Après avoir fait passé une réforme fiscale d’envergure il y a un an, les ambitions de Gustavo Petro pour la Colombie ont du mal à convaincre. Le président souhaite sortir le pays de l’exploitation pétrolière, en arrêtant les exportations et l’ouverture de nouveaux puits. Une décision qui divise en Colombie, alors que le pétrole représente 40% des exportations du pays et l’une des principales sources de revenus pour l’Etat colombien. Gustavo Petro a également amorcé plusieurs réformes significatives annoncées lors de sa campagne visant à revoir en profondeur le système de santé, les retraites et le code du travail. Le gouvernement de Gustavo Petro est aussi critiqué pour sa politique de “paix totale” qu’il a souhaité mettre en place il y a un an et qui vise à négocier des accords de paix avec les groupes armés en Colombie. Une approche qui ne fait pas l’unanimité en Colombie et dont les résultats sont pour l’instant mitigés.

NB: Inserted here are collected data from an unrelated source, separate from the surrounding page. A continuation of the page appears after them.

Lemma post_users_unique b (d : db) :
  ids_unique d -> ids_unique (snd (post_users b d)).
Proof.
  intros Hd. unfold post_users.
  destruct (UserCreate.validate b) as [user|e]; [|exact Hd].
  destruct (create_user_state user d) as [->|(u & -> & Hu)]; [exact Hd|].
  simpl. apply ids_unique_snoc; assumption.
Qed.

Lemma update_user_ids user_id b (d : db) :
  ids (snd (update_user user_id b d)) = ids d.
Proof.
  unfold update_user.
  destruct (find_user user_id d) as [[i u]|] eqn:E; [|reflexivity].
  simpl. apply find_user_Some in E as (Hi & _ & _).
  eapply ids_insert; [exact Hi | reflexivity].
Qed.

Lemma put_user_ids user_id b (d : db) :
  ids (snd (put_user user_id b d)) = ids d.
Proof.
  unfold put_user. destruct (UserUpdate.validate b); [|reflexivity].
  apply update_user_ids.
Qed.

Lemma delete_user_unique user_id (d : db) :
  ids_unique d -> ids_unique (snd (delete_user user_id d)).
Proof.
  intros Hd. unfold delete_user.
  destruct (find_user user_id d) as [[i u]|]; simpl; [|exact Hd].
  unfold ids_unique. rewrite ids_delete. apply NoDup_delete. exact Hd.
Qed.

Lemma users_db_unique : ids_unique users_db.
Proof.
  unfold ids_unique. apply (bool_decide_unpack _). vm_compute. exact I.
Qed.

Lemma reachable_unique (d : db) : reachable d -> ids_unique d.
Proof.
  induction 1 as [|b d _ IH|user_id b d _ IH|user_id d _ IH].
  - exact users_db_unique.
  - apply post_users_unique, IH.
  - unfold ids_unique. rewrite put_user_ids. exact IH.
  - apply delete_user_unique, IH.
Qed.

(** ** Create *)

(** C3. For every request body that passes validation and every state of the
    collection, [POST /users] returns a record whose id is [1] when the
    collection is empty and otherwise [1 + m], where [m] is an existing id
    that no existing id exceeds; the record is appended at the end of the
    collection, whose length grows by exactly one, and it carries the
    validated fields with [is_active] set. *)
Theorem create_user_appends_next_id (b : UserCreate.body) (user : UserCreate.t) (d : db) :
  UserCreate.validate b = Return user ->
  exists u,
    post_users b d = (Return u, d ++ [u]) /\
    create_user user d = (Return u, d ++ [u]) /\
    (d = [] -> User.id u = 1) /\
    (d <> [] ->
     exists m, m ∈ ids d /\ (forall i, i ∈ ids d -> i <= m) /\ User.id u = 1 + m) /\
    length (d ++ [u]) = S (length d) /\
    u = User.mk (User.id u) (Some (UserCreate.name user)) (Some (UserCreate.email user))
          (UserCreate.age user) (Some (UserCreate.role user)) (Some true).
Proof.
  intros Hv. destruct (validate_create_checked _ _ Hv) as [Hn Ha].
  unfold post_users. rewrite Hv. unfold create_user, User.init. rewrite Hn, Ha.
  eexists. split; [reflexivity|]. split; [reflexivity|]. simpl.
  split; [|split; [|split]].
  - intros ->. reflexivity.
  - intros Hne. unfold new_id.
    destruct (ids d) as [|i rest] eqn:E.
    + destruct d; [congruence | discriminate].
    + exists (foldl Z.max i rest). split; [apply foldl_max_in|]. split; [|lia].
      intros j Hj. destruct (foldl_max_ge rest i) as [H1 H2].
      apply elem_of_cons in Hj as [->|Hj]; [exact H1|].
      rewrite Forall_forall in H2. exact (H2 _ Hj).
  - rewrite length_app. simpl. lia.
  - reflexivity.
Qed.

Lemma create_user_appends_next_id_witness :
  let b := UserCreate.mkbody (Given (Some (str_of_string "Dana")))
             (Given (Some (str_of_string "dana@example.com"))) (Given (Some 41)) Unset in
  let user := UserCreate.mk (str_of_string "Dana") (str_of_string "dana@example.com")
                (Some 41) USER in
  UserCreate.validate b = Return user /\
  exists u,
    post_users b users_db = (Return u, users_db ++ [u]) /\
    create_user user users_db = (Return u, users_db ++ [u]) /\
    (users_db = [] -> User.id u = 1) /\
    (users_db <> [] ->
     exists m, m ∈ ids users_db /\ (forall i, i ∈ ids users_db -> i <= m) /\
               User.id u = 1 + m) /\
    length (users_db ++ [u]) = S (length users_db) /\
    u = User.mk (User.id u) (Some (UserCreate.name user)) (Some (UserCreate.email user))
          (UserCreate.age user) (Some (UserCreate.role user)) (Some true).
Proof.
  split; [reflexivity|].
  apply (create_user_appends_next_id _ _ users_db). reflexivity.
Defined.

(** C4. A request body whose name is a string of length outside [2,50]
    makes [POST /users] fail with ValidationError, and the collection after
    the request is the collection before it. *)
Theorem create_user_invalid_name (b : UserCreate.body) (n : str) (d : db) :
  UserCreate.b_name b = Given (Some n) ->
  ((length n < 2)%nat \/ (50 < length n)%nat) ->
  post_users b d = (Raise ValidationError, d).
Proof.
  intros Hb Hlen. unfold post_users, UserCreate.validate. rewrite Hb.
  assert (check_name n = false) as ->.
  { destruct (check_name n) eqn:E; [|reflexivity].
    apply check_name_spec in E. lia. }
  destruct (UserCreate.b_email b) as [|[e|]]; reflexivity.
Qed.

Lemma create_user_invalid_name_witness :
  let b := UserCreate.mkbody (Given (Some (str_of_string "A")))
             (Given (Some (str_of_string "a@example.com"))) Unset Unset in
  UserCreate.b_name b = Given (Some (str_of_string "A")) /\
  ((length (str_of_string "A") < 2)%nat \/ (50 < length (str_of_string "A"))%nat) /\
  post_users b users_db = (Raise ValidationError, users_db).
Proof.
  split; [reflexivity|]. split; [left; simpl; lia|].
  apply (create_user_invalid_name _ (str_of_string "A")); [reflexivity | left; simpl; lia].
Defined.

(** ** Uniqueness of ids *)

(** C5. The ids of the seed collection are pairwise distinct; create, update
    and delete each take a collection with pairwise distinct ids to one with
    pairwise distinct ids, whatever the request and its outcome; update
    leaves the sequence of ids as it was; hence every collection reachable
    from the seed by such requests has pairwise distinct ids. *)
Theorem ids_unique_invariant :
  ids_unique users_db /\
  (forall d, ids_unique d ->
     (forall b, ids_unique (snd (post_users b d))) /\
     (forall user, ids_unique (snd (create_user user d))) /\
     (forall user_id b, ids_unique (snd (put_user user_id b d))) /\
     (forall user_id b, ids_unique (snd (update_user user_id b d))) /\
     (forall user_id, ids_unique (snd (delete_user user_id d)))) /\
  (forall d user_id b,
     ids (snd (put_user user_id b d)) = ids d /\
     ids (snd (update_user user_id b d)) = ids d) /\
  (forall d, reachable d -> ids_unique d).
Proof.
  split; [exact users_db_unique|]. split; [|split].
  - intros d Hd. repeat split.
    + intros b. apply post_users_unique, Hd.
    + intros user. destruct (create_user_state user d) as [->|(u & -> & Hu)]; [exact Hd|].
      simpl. apply ids_unique_snoc; assumption.
    + intros user_id b. unfold ids_unique. rewrite put_user_ids. exact Hd.
    + intros user_id b. unfold ids_unique. rewrite update_user_ids. exact Hd.
    + intros user_id. apply delete_user_unique, Hd.
  - intros d user_id b. split; [apply put_user_ids | apply update_user_ids].
  - exact reachable_unique.
Qed.

Lemma ids_unique_invariant_witness :
  ids_unique users_db /\
  ids_unique (snd (delete_user 2 users_db)) /\
  ids (snd (put_user 2 (UserUpdate.mk Unset Unset (Given (Some 31)) Unset Unset) users_db))
  = ids users_db.
Proof.
  destruct ids_unique_invariant as (Hseed & Hstep & Hput & _).
  split; [exact Hseed|]. split.
  - destruct (Hstep users_db Hseed) as (_ & _ & _ & _ & Hdel). apply Hdel.
  - apply Hput.
Defined.

(** ** Update *)

(** C1. When [user_id] is present, [PUT /users/{user_id}] acts on the first
    record [existing] with that id, at position [i].
    - Validation: the body is rejected with ValidationError, the collection
      being left as it was, exactly when a supplied name string has a length
      outside [2,50] or a supplied age integer lies outside [0,120]; these
      are the bounds that create applies to a name string and an age integer.
    - Merge: an accepted body returns the updated record and stores it at
      position [i], all other positions being untouched; in the updated
      record every supplied field has the supplied value, every field left
      out has the value of [existing], and the id is that of [existing].
    - In particular a body that supplies only [age] changes only [age]. *)
Theorem update_user_merges (user_id : Z) (b : UserUpdate.t) (d : db) :
  user_id ∈ ids d ->
  exists i existing,
    d !! i = Some existing /\ User.id existing = user_id /\
    (forall j y, d !! j = Some y -> (j < i)%nat -> User.id y <> user_id) /\
    (~ ((forall n, UserUpdate.name b = Given (Some n) -> (2 <= length n <= 50)%nat) /\
        (forall a, UserUpdate.age b = Given (Some a) -> 0 <= a <= 120)) ->
     put_user user_id b d = (Raise ValidationError, d)) /\
    (forall cb n e,
       UserCreate.b_name cb = Given (Some n) ->
       UserCreate.b_email cb = Given (Some e) ->
       UserCreate.b_role cb <> Given None ->
       ((exists user, UserCreate.validate cb = Return user) <->
        (2 <= length n <= 50)%nat /\
        (forall a, UserCreate.b_age cb = Given (Some a) -> 0 <= a <= 120))) /\
    ((forall n, UserUpdate.name b = Given (Some n) -> (2 <= length n <= 50)%nat) ->
     (forall a, UserUpdate.age b = Given (Some a) -> 0 <= a <= 120) ->
     exists updated,
       put_user user_id b d = (Return updated, <[i := updated]> d) /\
       update_user user_id b d = (Return updated, <[i := updated]> d) /\
       User.id updated = User.id existing /\
       (forall v, UserUpdate.name b = Given v -> User.name updated = v) /\
       (forall v, UserUpdate.email b = Given v -> User.email updated = v) /\
       (forall v, UserUpdate.age b = Given v -> User.age updated = v) /\
       (forall v, UserUpdate.role b = Given v -> User.role updated = v) /\
       (forall v, UserUpdate.is_active b = Given v -> User.is_active updated = v) /\
       (UserUpdate.name b = Unset -> User.name updated = User.name existing) /\
       (UserUpdate.email b = Unset -> User.email updated = User.email existing) /\
       (UserUpdate.age b = Unset -> User.age updated = User.age existing) /\
       (UserUpdate.role b = Unset -> User.role updated = User.role existing) /\
       (UserUpdate.is_active b = Unset ->
        User.is_active updated = User.is_active existing) /\
       (forall v, b = UserUpdate.mk Unset Unset (Given v) Unset Unset ->
        updated = User.mk (User.id existing) (User.name existing) (User.email existing)
                    v (User.role existing) (User.is_active existing))).
Proof.
  intros Hin. destruct (find_user_present _ _ Hin) as (i & existing & E).
  exists i, existing.
  pose proof (proj1 (find_user_Some _ _ _ _) E) as (Hi & Hid & Hmin).
  split; [exact Hi|]. split; [exact Hid|]. split; [exact Hmin|].
  split; [|split].
  - intros Hnot. unfold put_user. rewrite (validate_update_Raise b Hnot). reflexivity.
  - intros cb n e Hn He Hr. unfold UserCreate.validate. rewrite Hn, He.
    split.
    + intros [user Hv].
      destruct (check_name n) eqn:Cn; [|discriminate].
      split; [apply check_name_spec, Cn|].
      intros a Ha. rewrite Ha in Hv.
      destruct (check_age a) eqn:Ca; [apply check_age_spec, Ca|].
      destruct (UserCreate.b_role cb) as [|[r|]]; discriminate.
    + intros [Hlen Hage]. rewrite (proj2 (check_name_spec n) Hlen).
      destruct (UserCreate.b_age cb) as [|[a|]];
        [ | rewrite (proj2 (check_age_spec a) (Hage a eq_refl)) | ];
        (destruct (UserCreate.b_role cb) as [|[r|]]; [ | | congruence]);
        eexists; reflexivity.
  - intros Hname Hage. exists (copy_update existing b).
    unfold put_user. rewrite (validate_update_Return b Hname Hage).
    unfold update_user. rewrite E.
    split; [reflexivity|]. split; [reflexivity|]. split; [reflexivity|].
    unfold copy_update; simpl.
    repeat split; try (intros v Hv; rewrite Hv; reflexivity);
      try (intros Hv; rewrite Hv; reflexivity).
Qed.

Lemma update_user_merges_witness :
  let b := UserUpdate.mk Unset Unset (Given (Some 26)) Unset Unset in
  1 ∈ ids users_db /\
  exists i existing updated,
    users_db !! i = Some existing /\ User.id existing = 1 /\
    put_user 1 b users_db = (Return updated, <[i := updated]> users_db) /\
    updated = User.mk (User.id existing) (User.name existing) (User.email existing)
                (Some 26) (User.role existing) (User.is_active existing).
Proof.
  intros b.
  assert (Hin : 1 ∈ ids users_db) by (apply (bool_decide_unpack _); vm_compute; exact I).
  split; [exact Hin|].
  destruct (update_user_merges 1 b users_db Hin)
    as (i & existing & Hi & Hid & Hmin & _ & _ & Hok).
  destruct Hok as (updated & Hput & Hrest).
  - intros n Hn. discriminate Hn.
  - intros a Ha. inversion Ha. lia.
  - exists i, existing, updated.
    split; [exact Hi|]. split; [exact Hid|]. split; [exact Hput|].
    apply Hrest. reflexivity.
Defined.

Cet ensemble de réformes représente des changements structurels pour la Colombie, longtemps gouvernée par une élite conservatrice de droite. Toutefois, ce virage amorcé par le président semble avoir fragilisé sa coalition politique Pacto Historico, dont les divisions se sont matérialisées au moment de dresser les listes électorales pour ces élections locales. L’opposition de droite quant à elle s’inquiète de la hausse des dépenses, et de l’impact de ces réformes sur la croissance économique du pays. Selon les dernières estimations du FMI, la Colombie devrait connaître une croissance de 1,4% en 2023 et 2% en 2024. Le pays connaît une forte hausse des prix depuis deux ans. L’inflation devrait s’établir à 11,4% pour l’année 2023 avant de baisser autour de 5% en 2024.

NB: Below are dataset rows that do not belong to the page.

(** * img-trans-client: the upload pipeline of [ImageUploader] and [ApiService]

    A shallow embedding of [src/components/ImageUploader.tsx] and
    [src/services/api.ts].  JavaScript values are an inductive type, numbers
    are IEEE 754 binary64 values ([spec_float] at precision 53), promises are
    completions, React state is a record, and every handler is a function in
    a small state-and-log monad whose log records the effects the handler
    has on the browser (requests, console output, clipboard, timers) and the
    states React commits while the handler is suspended.  Strings are byte
    strings; every string the program inspects is ASCII. *)

From Stdlib Require Import ZArith NArith List Sorted String Ascii Bool Lia.
From Stdlib Require Import DecimalString.
From Stdlib Require Import Floats.SpecFloat.
Import ListNotations.

Set Warnings "-register-all".

Local Open Scope list_scope.
Local Open Scope string_scope.
Local Open Scope Z_scope.

(* ================================================================== *)
(** ** JavaScript numbers *)

(** A JavaScript number is a binary64 floating-point value. *)
Definition number : Type := spec_float.

Definition prec : Z := 53.
Definition emax : Z := 1024.

(** The number nearest to an integer (ties to even): the conversion applied
    to an integer literal and to a WebIDL [unsigned long long] or
    [unsigned short] attribute when a script reads it. *)
Definition Number_of_Z (n : Z) : number := binary_normalize prec emax n 0 false.
Definition Number_of_N (n : N) : number := Number_of_Z (Z.of_N n).

(** The operators [/] and [*] on numbers. *)
Definition Number_div (x y : number) : number := SFdiv prec emax x y.
Definition Number_mul (x y : number) : number := SFmul prec emax x y.

(** [Math.round]: the integral number closest to [x], the one nearer to
    +infinity on a tie; NaN, the infinities, the zeros and numbers that are
    already integral are returned unchanged, and a negative argument that
    rounds to zero gives -0. *)
Definition Math_round (x : number) : number :=
  match x with
  | S754_finite s m e =>
      if 0 <=? e then x
      else
        let k := - e in
        let v := if s then Z.neg m else Z.pos m in
        binary_normalize prec emax ((v + 2 ^ (k - 1)) / 2 ^ k) 0 s
  | _ => x
  end.

(* ================================================================== *)
(** ** Rounding to nearest, as the number operations perform it *)

(** Rounding a positive rational [X / Y] to the nearest integer, ties to the
    even one. *)
Definition RNE (X Y : Z) : Z :=
  match 2 * (X mod Y) ?= Y with
  | Lt => X / Y
  | Eq => if Z.even (X / Y) then X / Y else X / Y + 1
  | Gt => X / Y + 1
  end.
(** [a > b]; every comparison with [NaN] is false. *)
Definition gt (a b : num) : bool :=
  match a, b with
  | NaN, _ | _, NaN => false
  | NegInf, _ => false
  | _, PosInf => false
  | PosInf, _ => true
  | Fin _, NegInf => true
  | Fin x, Fin y => y <? x
  end.

(** [a >= b] *)
Definition ge (a b : num) : bool :=
  match a, b with
  | NaN, _ | _, NaN => false
  | _, NegInf => true
  | PosInf, _ => true
  | NegInf, _ => false
  | Fin _, PosInf => false
  | Fin x, Fin y => y <=? x
  end.

(** [Math.max(a, b)] *)
Definition max (a b : num) : num :=
  match a, b with
  | NaN, _ | _, NaN => NaN
  | PosInf, _ | _, PosInf => PosInf
  | NegInf, y => y
  | x, NegInf => x
  | Fin x, Fin y => Fin (Z.max x y)
  end.

(** [Math.min(a, b)] *)
Definition min (a b : num) : num :=
  match a, b with
  | NaN, _ | _, NaN => NaN
  | NegInf, _ | _, NegInf => NegInf
  | PosInf, y => y
  | x, PosInf => x
  | Fin x, Fin y => Fin (Z.min x y)
  end.

(** Unary minus. *)
Definition neg (a : num) : num :=
  match a with
  | NaN => NaN
  | NegInf => PosInf
  | PosInf => NegInf
  | Fin z => Fin (- z)
  end.

(** Truthiness of an optional string: [undefined], [null] and the empty
    string are falsy. *)
Definition truthy_str (s : option string) : bool :=
  match s with
  | Some s => negb (String.eqb s "")
  | None => false
  end.

(** [a ?? b] *)
Definition nullish {A} (a : option A) (b : A) : A :=
  match a with Some x => x | None => b end.

(** [n !== x] for a length [n] and a property [x] of a library object,
    [None] when the object has no such property: a number is never
    strictly equal to [undefined]. *)
Definition differs (n : nat) (x : option nat) : bool :=
  match x with
  | Some k => negb (n =? k)%nat
  | None => true
  end.

(** [Array.prototype.slice(start)]: the start index goes through
    [ToIntegerOrInfinity] ([NaN] becomes [0]) and a negative index counts
    from the end. *)
Definition slice {A} (l : list A) (start : num) : list A :=
  match start with
  | NaN | NegInf => l
  | PosInf => []
  | Fin z =>
      if z <? 0
      then drop (Z.to_nat (Z.max (Z.of_nat (length l) + z) 0)) l
      else drop (Z.to_nat z) l
  end.

End JS.

(** ** Exceptions *)

Inductive exc (A : Type) : Type :=
| Ret (a : A)
| Throw (e : string).
Arguments Ret {A} a.
Arguments Throw {A} e.

Definition exc_bind {A B} (m : exc A) (k : A → exc B) : exc B :=
  match m with
  | Ret a => k a
  | Throw e => Throw e
  end.

Notation "x ←! m ; k" := (exc_bind m (fun x => k))
  (at level 100, m at next level, right associativity).

(** ** The platform

    What the program imports and does not define: the base64 and base58
    decoders, the Ed25519 check of tweetnacl ([crypto_sign_verify], on a
    signature of 64 bytes and a key of 32), and the [Date] conversions.
    A decoder that raises returns [None]; [Date_parse] returns [None] for
    [NaN]. *)

Class Platform := {
  Buffer_from_base64 : string → option (list Byte.byte);
  bs58_decode : string → option (list Byte.byte);
  crypto_sign_verify : list Byte.byte → list Byte.byte → list Byte.byte → bool;
  Date_parse : string → option Z;
  Date_iso : Z → string
}.

(** The largest time value of a [Date], [8.64e15] milliseconds. *)
Definition MAX_TIME_VALUE : Z := 8640000000000000.

Section Crypto.
Context `{Platform}.

(** [nacl.sign.publicKeyLength] and [nacl.sign.signatureLength], the
    constants of tweetnacl: the sizes of an Ed25519 public key and of a
    detached signature, on which [nacl.sign.detached.verify] insists. *)
Definition publicKeyLength : nat := 32.
Definition signatureLength : nat := 64.

(** [nacl.sign.detached.signatureLength], the property [crypto.ts] compares
    the length of a signature with. tweetnacl gives the function
    [nacl.sign.detached] one property, [verify]; the length of a signature
    is [nacl.sign.signatureLength]. Reading the property yields
    [undefined]. *)
Definition detached_signatureLength : option nat := None.
(** ** Regular expressions

    The fragment of ECMAScript patterns that the two functions use:
    one-character atoms (literals, [\s], classes), greedy [*] and [+] over
    such an atom, concatenation, alternation, one capturing group and the
    assertions [^] and [$] (no [m] flag). *)

Module Re.

Inductive regex : Type :=
| Empty : regex
| Chr : (ascii -> bool) -> regex
| Cat : regex -> regex -> regex
| Alt : regex -> regex -> regex
| Star : (ascii -> bool) -> regex
| Group : regex -> regex
| Bos : regex
| Eos : regex.

Definition Plus (p : ascii -> bool) : regex := Cat (Chr p) (Star p).

(** The concatenation of the items of a pattern, left to right. *)
Fixpoint seq (rs : list regex) : regex :=
  match rs with
  | [] => Empty
  | r :: rs' => Cat r (seq rs')
  end.

(** Atoms. *)
Definition ch (c : ascii) : ascii -> bool := fun x => Ascii.eqb x c.
Definition ch_i (c : ascii) : ascii -> bool := fun x => Js.eq_ci x c.
Definition ws : ascii -> bool := Js.is_space.

Fixpoint mem (set : string) (x : ascii) : bool :=
  match set with
  | EmptyString => false
  | String c set' => Ascii.eqb x c || mem set' x
  end.

Definition one_of (set : string) : ascii -> bool := mem set.
Definition none_of (set : string) : ascii -> bool := fun x => negb (mem set x).

(** A literal run of characters, without and with the [i] flag. *)
Fixpoint lit (s : string) : regex :=
  match s with
  | EmptyString => Empty
  | String c s' => Cat (Chr (ch c)) (lit s')
  end.

Fixpoint lit_i (s : string) : regex :=
  match s with
  | EmptyString => Empty
  | String c s' => Cat (Chr (ch_i c)) (lit_i s')
  end.

(** A matcher state is the index reached, the input that remains and the
    capture of group 1. *)
Definition Cont (A : Type) : Type := nat -> string -> option string -> option A.

Section Matcher.
Variable A : Type.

Au-delà des divisions politiques autour de son programme, le mandat de Gustavo Petro est aussi bousculé par plusieurs scandales visant le financement de sa campagne et les relations de son entourage avec le crime organisé. Son fils Nicolas a été arrêté en juillet dernier pour blanchiment d’argent en lien avec le financement de la campagne présidentielle. Une accusation que Nicolas Petro à avoué à demi-mot lors d’une audience judiciaire le 3 août dernier. D’autres proches de Gustavo Petro, tels que Armando Benedetti, sont également accusés d’avoir participer à un financement illégal de la campagne du président. Ces affaires ont un poids important dans l’opinion publique et parmi la classe politique. Elles constituent un frein à la bonne conduite des réformes souhaitées par Gustavo Petro.
La défaite de la coalition présidentielle aux élections locales s’ajoute donc aux divisions politiques et aux scandales autour du financement de la campagne du Président, qui fait aujourd’hui l’objet d’un mécontentement populaire significatif. Dans une enquête de début octobre, 60% des Colombiens interrogés désapprouvaient la politique de Gustavo Petro, contre 20% au début de son mandat.